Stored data
──────
Lemma C5_value_forces_operator_witness :
  let d := mkRow "age__gt" (Some "lte") (Some (VBool false)) None None
                 (Some false) in
  (row_value d = Some (VBool false)
   /\ forced_operator (VBool false) = Some "isfalse"
   /\ row_field d <> "_OR"
   /\ row_field (split_operator d) = "age")
  /\ normalize_value d
     = OK (mkRow "age__gt" (Some "isfalse") (Some VNone) None None (Some false))
  /\ _parse_query_dict (fun _ => true) d
     = OK (mkRow "age" (Some "isfalse") (Some VNone) None None (Some false)).
Proof.
  cbn zeta. split; [repeat split; discriminate|].
  destruct (@C5_value_forces_operator
              (mkRow "age__gt" (Some "lte") (Some (VBool false)) None None
                     (Some false))
              (VBool false) "isfalse" eq_refl eq_refl)
    as [(d1 & Hstep & _) Hparse].
  destruct (Hparse (fun _ => true)) as (d2 & Hrun & _);
    [discriminate | reflexivity|].
  split.
  - rewrite Hstep. cbn in Hstep. injection Hstep as <-. reflexivity.
  - rewrite Hrun. cbn in Hrun. injection Hrun as <-. reflexivity.
Defined.

(* ================================================================== *)
(** ** A list value under [range] *)

(** A row that reaches lines 118-121 with a list value and the operator
    [range] never leaves them with a value: the call raises. *)
Lemma parse_query_dict_range (resolves : string -> bool) (d : row)
  (items : list scalar) :
  row_field d <> "_OR" ->
  resolves (row_field (split_operator d)) = true ->
  row_value d = Some (VList items) ->
  row_operator (split_operator d) = Some "range" ->
  _parse_query_dict resolves d = Err NameError.
Proof.
  intros Hf Hres Hv Hop. rewrite parse_query_dict_steps by assumption.
  destruct (split_operator_value d) as [Hval _]. rewrite Hv in Hval.
  unfold normalize_value. rewrite Hval. cbn [getitem bind].
  unfold normalize_range. rewrite Hval, Hop. reflexivity.
Qed.

(** C6 (code at a failing input): the row of the example, [created_at]
    under [range] with a list value and the two timestamps handed over
    separately, is not given the text ["2020-01-01,2020-02-01"]: the call
    raises [NameError] on the name [dt].  So does the row as the raw
    flattening hands it over, with the operator still in the key path,
    and so does every row that is not the marker, whose field resolves and
    that has a list value under [range]; no such row is ever returned. *)
Theorem C6_range_raises_name_error :
  _parse_query_dict (fun _ => true) created_at_range = Err NameError
  /\ _parse_query_dict (fun _ => true)
       (leaf_row "created_at__range"
                 (VList [SInt 1577836800; SInt 1580515200]) false)
     = Err NameError
  /\ (forall (resolves : string -> bool) (d : row) (items : list scalar),
        row_field d <> "_OR" ->
        resolves (row_field (split_operator d)) = true ->
        row_value d = Some (VList items) ->
        row_operator (split_operator d) = Some "range" ->
        _parse_query_dict resolves d = Err NameError)
  /\ (forall (resolves : string -> bool) (d d' : row) (items : list scalar),
        row_field d <> "_OR" ->
        row_value d = Some (VList items) ->
        row_operator (split_operator d) = Some "range" ->
        _parse_query_dict resolves d <> OK d').
Proof.
  split; [reflexivity|]. split; [reflexivity|].
  split; [apply parse_query_dict_range|].
  intros resolves d d' items Hf Hv Hop.
  destruct (resolves (row_field (split_operator d))) eqn:Hres.
  - rewrite (parse_query_dict_range resolves d Hf Hres Hv Hop). discriminate.
  - unfold _parse_query_dict. apply String.eqb_neq in Hf.
    rewrite Hf, Hres. discriminate.
Qed.

(* ================================================================== *)
(** ** The stored filter *)

(** C9: with an empty or absent token neither accessor raises; [query] is
    [None] and [list_fields] is the empty list of rows. *)
Theorem C9_empty_token (S : QSerializer) (self : AdvancedFilter) :
  b64_query self = None \/ b64_query self = Some EmptyString ->
  query self = OK None /\ list_fields self = OK [].
Proof.
  intros [Htok | Htok]; unfold query, list_fields, b64_query_falsy;
    rewrite Htok; split; reflexivity.
Qed.

Lemma C9_empty_token_witness :
  (b64_query (blank_filter (Some EmptyString)) = None
   \/ b64_query (blank_filter (Some EmptyString)) = Some EmptyString)
  /\ @query reference_serializer (blank_filter (Some EmptyString)) = OK None
  /\ @list_fields reference_serializer (blank_filter (Some EmptyString)) = OK [].
Proof.
  split; [right; reflexivity|].
  apply (@C9_empty_token reference_serializer (blank_filter (Some EmptyString))).
  right; reflexivity.
Defined.

(** C10: assigning anything that is not a [Q] raises and leaves the
    instance as it was; assigning a [Q] stores the token that the
    serializer returns for it, and nothing else of the instance changes. *)
Theorem C10_set_query (S : QSerializer) (self : AdvancedFilter) :
  (forall v : pyval, set_query self (PyVal v) = (Err NotAQuery, self))
  /\ (forall (q : Q) (token : string),
        dumps q = OK token ->
        set_query self (PyQ q)
        = (OK tt, mkAdvancedFilter (title self) (url self) (model self)
                                   (Some token))).
Proof.
  split; [reflexivity|]. intros q token Hd. unfold set_query. now rewrite Hd.
Qed.

Lemma C10_set_query_witness :
  @dumps reference_serializer (Q_kw ("status__iexact", VStr "open"))
  = OK "&=+.l+011.status__iexactS+00.open"
  /\ @set_query reference_serializer (blank_filter (Some "old"))
       (PyVal (VStr "status=open"))
     = (Err NotAQuery, blank_filter (Some "old"))
  /\ @set_query reference_serializer (blank_filter (Some "old"))
       (PyQ (Q_kw ("status__iexact", VStr "open")))
     = (OK tt, blank_filter (Some "&=+.l+011.status__iexactS+00.open")).
Proof.
  split; [reflexivity|].
  destruct (@C10_set_query reference_serializer (blank_filter (Some "old")))
    as [Hother Hq].
  split; [apply Hother | apply Hq; reflexivity].
Defined.

(** C4: a tree whose token would be longer than the 2048 characters of
    [b64_query] is refused when it is encoded: the assignment raises
    [BudgetExceededError] and the instance, its stored token included, is
    as it was; [save_formset] raises with it before the record is saved. *)
Theorem C4_over_budget_is_refused (S : QSerializer) (self : AdvancedFilter)
  (q : Q) :
  b64_query_max_length < String.length (serialize q) ->
  dumps q = Err BudgetExceededError
  /\ set_query self (PyQ q) = (Err BudgetExceededError, self)
  /\ forall (stored : option AdvancedFilter) (conditions : list Condition),
       generate_query conditions = OK q ->
       save_formset self stored conditions
       = (Err BudgetExceededError, self, stored).
Proof.
  intros Hlong. apply Nat.ltb_lt in Hlong.
  assert (Hset : set_query self (PyQ q) = (Err BudgetExceededError, self))
    by (unfold set_query, dumps; now rewrite Hlong).
  split; [unfold dumps; now rewrite Hlong|]. split; [exact Hset|].
  intros stored conditions Hq. unfold save_formset. now rewrite Hq, Hset.
Qed.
──────
Repeat every record above precisely.

Lemma C5_value_forces_operator_witness :
  let d := mkRow "age__gt" (Some "lte") (Some (VBool false)) None None
                 (Some false) in
  (row_value d = Some (VBool false)
   /\ forced_operator (VBool false) = Some "isfalse"
   /\ row_field d <> "_OR"
   /\ row_field (split_operator d) = "age")
  /\ normalize_value d
     = OK (mkRow "age__gt" (Some "isfalse") (Some VNone) None None (Some false))
  /\ _parse_query_dict (fun _ => true) d
     = OK (mkRow "age" (Some "isfalse") (Some VNone) None None (Some false)).
Proof.
  cbn zeta. split; [repeat split; discriminate|].
  destruct (@C5_value_forces_operator
              (mkRow "age__gt" (Some "lte") (Some (VBool false)) None None
                     (Some false))
              (VBool false) "isfalse" eq_refl eq_refl)
    as [(d1 & Hstep & _) Hparse].
  destruct (Hparse (fun _ => true)) as (d2 & Hrun & _);
    [discriminate | reflexivity|].
  split.
  - rewrite Hstep. cbn in Hstep. injection Hstep as <-. reflexivity.
  - rewrite Hrun. cbn in Hrun. injection Hrun as <-. reflexivity.
Defined.

(* ================================================================== *)
(** ** A list value under [range] *)

(** A row that reaches lines 118-121 with a list value and the operator
    [range] never leaves them with a value: the call raises. *)
Lemma parse_query_dict_range (resolves : string -> bool) (d : row)
  (items : list scalar) :
  row_field d <> "_OR" ->
  resolves (row_field (split_operator d)) = true ->
  row_value d = Some (VList items) ->
  row_operator (split_operator d) = Some "range" ->
  _parse_query_dict resolves d = Err NameError.
Proof.
  intros Hf Hres Hv Hop. rewrite parse_query_dict_steps by assumption.
  destruct (split_operator_value d) as [Hval _]. rewrite Hv in Hval.
  unfold normalize_value. rewrite Hval. cbn [getitem bind].
  unfold normalize_range. rewrite Hval, Hop. reflexivity.
Qed.

(** C6 (code at a failing input): the row of the example, [created_at]
    under [range] with a list value and the two timestamps handed over
    separately, is not given the text ["2020-01-01,2020-02-01"]: the call
    raises [NameError] on the name [dt].  So does the row as the raw
    flattening hands it over, with the operator still in the key path,
    and so does every row that is not the marker, whose field resolves and
    that has a list value under [range]; no such row is ever returned. *)
Theorem C6_range_raises_name_error :
  _parse_query_dict (fun _ => true) created_at_range = Err NameError
  /\ _parse_query_dict (fun _ => true)
       (leaf_row "created_at__range"
                 (VList [SInt 1577836800; SInt 1580515200]) false)
     = Err NameError
  /\ (forall (resolves : string -> bool) (d : row) (items : list scalar),
        row_field d <> "_OR" ->
        resolves (row_field (split_operator d)) = true ->
        row_value d = Some (VList items) ->
        row_operator (split_operator d) = Some "range" ->
        _parse_query_dict resolves d = Err NameError)
  /\ (forall (resolves : string -> bool) (d d' : row) (items : list scalar),
        row_field d <> "_OR" ->
        row_value d = Some (VList items) ->
        row_operator (split_operator d) = Some "range" ->
        _parse_query_dict resolves d <> OK d').
Proof.
  split; [reflexivity|]. split; [reflexivity|].
  split; [apply parse_query_dict_range|].
  intros resolves d d' items Hf Hv Hop.
  destruct (resolves (row_field (split_operator d))) eqn:Hres.
  - rewrite (parse_query_dict_range resolves d Hf Hres Hv Hop). discriminate.
  - unfold _parse_query_dict. apply String.eqb_neq in Hf.
    rewrite Hf, Hres. discriminate.
Qed.

(* ================================================================== *)
(** ** The stored filter *)

(** C9: with an empty or absent token neither accessor raises; [query] is
    [None] and [list_fields] is the empty list of rows. *)
Theorem C9_empty_token (S : QSerializer) (self : AdvancedFilter) :
  b64_query self = None \/ b64_query self = Some EmptyString ->
  query self = OK None /\ list_fields self = OK [].
Proof.
  intros [Htok | Htok]; unfold query, list_fields, b64_query_falsy;
    rewrite Htok; split; reflexivity.
Qed.

Lemma C9_empty_token_witness :
  (b64_query (blank_filter (Some EmptyString)) = None
   \/ b64_query (blank_filter (Some EmptyString)) = Some EmptyString)
  /\ @query reference_serializer (blank_filter (Some EmptyString)) = OK None
  /\ @list_fields reference_serializer (blank_filter (Some EmptyString)) = OK [].
Proof.
  split; [right; reflexivity|].
  apply (@C9_empty_token reference_serializer (blank_filter (Some EmptyString))).
  right; reflexivity.
Defined.

(** C10: assigning anything that is not a [Q] raises and leaves the
    instance as it was; assigning a [Q] stores the token that the
    serializer returns for it, and nothing else of the instance changes. *)
Theorem C10_set_query (S : QSerializer) (self : AdvancedFilter) :
  (forall v : pyval, set_query self (PyVal v) = (Err NotAQuery, self))
  /\ (forall (q : Q) (token : string),
        dumps q = OK token ->
        set_query self (PyQ q)
        = (OK tt, mkAdvancedFilter (title self) (url self) (model self)
                                   (Some token))).
Proof.
  split; [reflexivity|]. intros q token Hd. unfold set_query. now rewrite Hd.
Qed.

Lemma C10_set_query_witness :
  @dumps reference_serializer (Q_kw ("status__iexact", VStr "open"))
  = OK "&=+.l+011.status__iexactS+00.open"
  /\ @set_query reference_serializer (blank_filter (Some "old"))
       (PyVal (VStr "status=open"))
     = (Err NotAQuery, blank_filter (Some "old"))
  /\ @set_query reference_serializer (blank_filter (Some "old"))
       (PyQ (Q_kw ("status__iexact", VStr "open")))
     = (OK tt, blank_filter (Some "&=+.l+011.status__iexactS+00.open")).
Proof.
  split; [reflexivity|].
  destruct (@C10_set_query reference_serializer (blank_filter (Some "old")))
    as [Hother Hq].
  split; [apply Hother | apply Hq; reflexivity].
Defined.

(** C4: a tree whose token would be longer than the 2048 characters of
    [b64_query] is refused when it is encoded: the assignment raises
    [BudgetExceededError] and the instance, its stored token included, is
    as it was; [save_formset] raises with it before the record is saved. *)
Theorem C4_over_budget_is_refused (S : QSerializer) (self : AdvancedFilter)
  (q : Q) :
  b64_query_max_length < String.length (serialize q) ->
  dumps q = Err BudgetExceededError
  /\ set_query self (PyQ q) = (Err BudgetExceededError, self)
  /\ forall (stored : option AdvancedFilter) (conditions : list Condition),
       generate_query conditions = OK q ->
       save_formset self stored conditions
       = (Err BudgetExceededError, self, stored).
Proof.
  intros Hlong. apply Nat.ltb_lt in Hlong.
  assert (Hset : set_query self (PyQ q) = (Err BudgetExceededError, self))
    by (unfold set_query, dumps; now rewrite Hlong).
  split; [unfold dumps; now rewrite Hlong|]. split; [exact Hset|].
  intros stored conditions Hq. unfold save_formset. now rewrite Hq, Hset.
Qed.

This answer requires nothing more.